The front-page article, continued on Page 4, reports that "Flags on all city buildings were lowered to half-staff on Thursday night," and that a "procession of more than two dozen police vehicles, many carrying the city's 21 K-9 officers, accompanied Rocco's remains through part of the city." Also, "A number of officers sobbed openly outside the hospital as the vigil continued. Others, some of them holding their young children inside the facility, stood quietly, saying little."
I'm an animal lover, but this story gives me an uneasy feeling. We live in a society in which human life increasingly means little in various circumstances -- if someone is regarded as a "bad guy," or a potential enemy, or men in general especially when used as canon fodder for the government's wars all over the world -- and then there's the extreme violence routinely found in everything marketed to the masses, including video games -- but an animal is accorded this kind of treatment and media acclaim? We often remark how White men are almost never allowed to be heroes anymore, but a German Shepherd stabbed by a pocketknife is weeped over and flags are lowered to half-staff?

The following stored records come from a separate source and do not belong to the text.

(** The block sizes of the devices may change. *)
Definition open_verity (name : text) (root uninit : list Z) : CM unit := fun s =>
  match bd (cd s), hbd (cd s) with
  | Freed, _ | _, Freed => Failed (BadPointer 0)
  | Live _, Live (hd, hash_path) =>
      match use_bd s with
      | Done (inr dd, _) =>
          let hd := refresh (on_host s) hash_path hd in
          match vic_verity_open calloc fuel name (path (cd s)) hash_path root uninit (mk_devs dd hd) (on_host s) with
          | Failed f => Failed f
          | Done (r, v, h) =>
              let c := set_hash (Live (hash_dev v, hash_path)) (verity_sb (cd s)) (set_bd (Live (data_dev v)) (readonly (cd s)) (cd s)) in
              or_eraise r EIO (mk_cstate c h)
          end
      | Done (inl e, s') => Done (inl e, s')
      | Failed f => Failed f
      end
  | _, _ => eraise EINVAL s
  end.

Definition crypt_activate_by_volume_key (name : text) (key : list Z) (key_size : Z) (flags : Z) (uninit : list Z) : CM unit :=
  c ← handle;
  _ ← einval_unless (_valid_cd c && negb (is_null (bd c)) && negb (key_size =? 0));
  _ ← einval_unless (key_size <=? Z.of_nat sizeof_key);
  _ ← einval_unless (negb (bool_decide (type c = [])));
  _ ← einval_unless (bool_decide (dm_name c = []));
  let k := take (Z.to_nat key_size) key in
  if _is_luks1 (type c) then open_by_key (luks1_open calloc fuel) name k flags
  else if _is_luks2 (type c) then open_by_key (luks2_open calloc ja_malloc junk fuel) name k flags
  else if _is_verity (type c) then open_verity name k uninit
  else eraise ENOTSUP.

There's just some very strange dynamics at work in America today, some above the surface, others subterranean. The melding of the military and police mindset, and the placement of "officer safety" above keeping the peace and enforcing the law is part of it, but there's also this bizarre treatment of animals, where they appear more and more as human-like in commercials and shows, and then there's that whole trend of people who go out in public dressed like animals. Very strange.